The potholes in our neighborhood have come to resemble the chain of lakes, both in their size and depth.
"And how is this different than it's always been in the spring?" you ask. It isn't — which is part of the point. It's the same seasonal bone-jarring, molar-clicking ride.
I read a story about some clever lads on the East Coast who've developed an app that helps you track the worst potholes and then, in theory, avoid them. Good job, guys. But instead of an app that shows you where the problems are, how about just fixing the problems in the first place?
I mean, what am I paying taxes for? I want a truck to roll up in front of my house, a guy to get out with a bucket that has my name and taxpayer ID number, and he pours out the hot smelly stuff and waves.
"Thank you for your contribution, citizen! Your prompt payment of your taxes ensures a smooth, safe ride for all!"
And then I'd wave, feeling full of civic virtue.

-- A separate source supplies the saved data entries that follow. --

(** * jfit.py: group compose generation and lifecycle orchestration

    A shallow embedding of [src/jfit.py] and the properties its
    specification states about it.

    The script is a sequence of file-system operations, sub-process
    invocations and prints.  It is embedded in a state-and-exception monad
    over a [world] made of a file system, the current directory and the
    trace of observable events (lines printed, processes run, sleeps).
    Python exceptions are explicit outcomes, so that a function that
    raises is told apart from one that returns a non-zero code.

    The script is Python 2: strings are byte strings, and the output of a
    sub-process compares with a string literal.  What the model takes for
    granted is said where it is used: dictionaries iterate in insertion
    order, paths are resolved lexically, the programs the script runs are
    installed, and every command string tokenises. *)

From Stdlib Require Import String Ascii List ZArith Lia Bool DecimalString.
Import ListNotations.
Set Warnings "-register-all".
Local Open Scope string_scope.
Local Open Scope Z_scope.

(** ** Python strings *)

Module PyStr.

(** The whitespace of [str.split()] and [str.strip()] on byte strings. *)
Definition is_space (c : ascii) : bool :=
  let n := nat_of_ascii c in
  (Nat.eqb n 32 || (Nat.leb 9 n && Nat.leb n 13))%bool.

(** [s.split(sep)] for a separator given as a predicate on characters:
    every separator starts a new field, empty fields are kept. *)
Fixpoint split_by (p : ascii -> bool) (s : string) : list string :=
  match s with
  | EmptyString => [EmptyString]
  | String c rest =>
      if p c then EmptyString :: split_by p rest
      else match split_by p rest with
           | [] => [String c EmptyString]
           | hd :: tl => String c hd :: tl
           end
  end.

(** [s.split(c)] for a one-character separator. *)
Definition split_on (sep : ascii) (s : string) : list string :=
  split_by (Ascii.eqb sep) s.

Definition nonempty (s : string) : bool :=
  match s with EmptyString => false | _ => true end.

(** [s.split()]: fields separated by runs of whitespace, none empty. *)
Definition split_ws (s : string) : list string :=
  filter nonempty (split_by is_space s).

Fixpoint lstrip (s : string) : string :=
  match s with
  | EmptyString => EmptyString
  | String c rest => if is_space c then lstrip rest else s
  end.

Fixpoint rstrip (s : string) : string :=
  match s with
  | EmptyString => EmptyString
  | String c rest =>
      match rstrip rest with
      | EmptyString => if is_space c then EmptyString else String c EmptyString
      | r => String c r
      end
  end.

(** [s.strip()] *)
Definition strip (s : string) : string := rstrip (lstrip s).

(** [s.startswith(p)] *)
Fixpoint startswith (p s : string) : bool :=
  match p with
  | EmptyString => true
  | String a p' =>
      match s with
      | EmptyString => false
      | String b s' => (Ascii.eqb a b && startswith p' s')%bool
      end
  end.

(** [s.endswith(suf)]: some suffix of [s] is [suf]. *)
Fixpoint endswith (suf s : string) : bool :=
  if String.eqb s suf then true
  else match s with
       | EmptyString => false
       | String _ rest => endswith suf rest
       end.

(** [sep.join(l)] *)
Definition join (sep : string) (l : list string) : string :=
  String.concat sep l.

(** [s[n:]] *)
Fixpoint drop (n : nat) (s : string) : string :=
  match n, s with
  | O, _ => s
  | S n', String _ rest => drop n' rest
  | S _, EmptyString => EmptyString
  end.

(** [s[:-1]] *)
Fixpoint drop_last (s : string) : string :=
  match s with
  | EmptyString => EmptyString
  | String c rest =>
      match rest with
      | EmptyString => EmptyString
      | _ => String c (drop_last rest)
      end
  end.

(** [s[1:-1]] *)
Definition slice_1_m1 (s : string) : string := drop_last (drop 1 s).

Definition map_chars (f : ascii -> ascii) : string -> string :=
  fix go (s : string) : string :=
    match s with
    | EmptyString => EmptyString
    | String c rest => String (f c) (go rest)
    end.

Definition upper_char (c : ascii) : ascii :=
  let n := nat_of_ascii c in
  if (Nat.leb 97 n && Nat.leb n 122)%bool then ascii_of_nat (n - 32) else c.

Definition lower_char (c : ascii) : ascii :=
  let n := nat_of_ascii c in
  if (Nat.leb 65 n && Nat.leb n 90)%bool then ascii_of_nat (n + 32) else c.

(** [s.upper()] and [s.lower()] *)
Definition upper : string -> string := map_chars upper_char.
Definition lower : string -> string := map_chars lower_char.

(** ['{}'.format(n)] for an integer. *)
Definition of_Z (z : Z) : string := NilZero.string_of_int (Z.to_int z).

End PyStr.

Import PyStr.

(** ** Paths ([posixpath]) *)

(** [os.path.join(a, b)] *)
Definition path_join (a b : string) : string :=
  if startswith "/" b then b
  else if (negb (nonempty a) || endswith "/" a)%bool then a ++ b
  else a ++ "/" ++ b.

(** A resolved path is the list of its components below the root.  Paths
    are resolved lexically: there are no symbolic links in the model.  The
    script builds no empty path; the empty path resolves to the current
    directory. *)
Definition path := list string.

Definition norm_step (acc : path) (c : string) : path :=
  if (String.eqb c "" || String.eqb c ".")%bool then acc
  else if String.eqb c ".." then removelast acc
  else (acc ++ [c])%list.

Definition resolve (cwd : path) (p : string) : path :=
  fold_left norm_step (split_on "/" p)
            (if startswith "/" p then [] else cwd).

Definition path_str (p : path) : string := "/" ++ join "/" p.

Fixpoint path_eqb (p q : path) : bool :=
  match p, q with
  | [], [] => true
  | x :: p', y :: q' => (String.eqb x y && path_eqb p' q')%bool
  | _, _ => false
  end.

(** [is_prefix d p]: [p] is [d] or lies below it. *)
Fixpoint is_prefix (d p : path) : bool :=
  match d, p with
  | [], _ => true
  | x :: d', y :: p' => (String.eqb x y && is_prefix d' p')%bool
  | _ :: _, [] => false
  end.

(** The name of [p] when it is a direct child of [d]. *)
Fixpoint child_of (d p : path) : option string :=
  match d, p with
  | [], [n] => Some n
  | x :: d', y :: p' => if String.eqb x y then child_of d' p' else None
  | _, _ => None
  end.

(** ** The file system *)

Inductive json : Type :=
| JNull
| JBool (b : bool)
| JNum (z : Z)
| JStr (s : string)
| JArr (items : list json)
| JObj (fields : list (string * json)).

(** A file holds text, a JSON document or an archive with named members:
    the decoded view is what the script consumes through [json.load] and
    [tar]. *)
Inductive content : Type :=
| Text (s : string)
| Json (j : json)
| TarGz (members : list (string * content)).

Inductive node : Type :=
| Dir
| File (c : content).

Definition fsT := list (path * node).

Fixpoint assoc {V : Type} (k : string) (l : list (string * V)) : option V :=
  match l with
  | [] => None
  | (k', v) :: rest => if String.eqb k' k then Some v else assoc k rest
  end.

Fixpoint fs_find (fs : fsT) (p : path) : option node :=
  match fs with
  | [] => None
  | (q, n) :: rest => if path_eqb q p then Some n else fs_find rest p
  end.

(** The root is always a directory. *)
Definition fs_lookup (fs : fsT) (p : path) : option node :=
  match p with
  | [] => Some Dir
  | _ => fs_find fs p
  end.

Fixpoint fs_set (p : path) (n : node) (fs : fsT) : fsT :=
  match fs with
  | [] => [(p, n)]
  | (q, m) :: rest =>
      if path_eqb q p then (p, n) :: rest else (q, m) :: fs_set p n rest
  end.

Definition fs_del (p : path) (fs : fsT) : fsT :=
  filter (fun e => negb (path_eqb (fst e) p)) fs.

Definition fs_rmtree (p : path) (fs : fsT) : fsT :=
  filter (fun e => negb (is_prefix p (fst e))) fs.

Fixpoint fs_children (d : path) (fs : fsT) : list string :=
  match fs with
  | [] => []
  | (q, _) :: rest =>
      match child_of d q with
      | Some n => n :: fs_children d rest
      | None => fs_children d rest
      end
  end.

Definition is_dir (fs : fsT) (p : path) : bool :=
  match fs_lookup fs p with Some Dir => true | _ => false end.

Definition is_file (fs : fsT) (p : path) : bool :=
  match fs_lookup fs p with Some (File _) => true | _ => false end.

(** A file can be created or overwritten at [p] when its parent is a
    directory and [p] is not one. *)
Definition writable (fs : fsT) (p : path) : bool :=
  match p with
  | [] => false
  | _ => (is_dir fs (removelast p) && negb (is_dir fs p))%bool
  end.

(** [mkdir] of every missing directory on the way down to the target. *)
Fixpoint mkdirs_from (done : path) (todo : list string) (fs : fsT)
  : option fsT :=
  match todo with
  | [] => Some fs
  | c :: rest =>
      let d := (done ++ [c])%list in
      match fs_lookup fs d with
      | Some Dir => mkdirs_from d rest fs
      | Some (File _) => None
      | None => mkdirs_from d rest (fs_set d Dir fs)
      end
  end.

"Happy to help! We're all in this together, and if I can help my fellow citizens get to work without a hubcap popping off, whistling through the air, decapitating a squirrel and embedding in a tree trunk, I'm more than happy to pay for a better Minnesota. And believe me, a distinct lack of headless squirrels is part of my definition of a better Minnesota."
"I can't hear you, sir, but since I'm just a fictional character you invented for this interchange, I don't suppose it matters."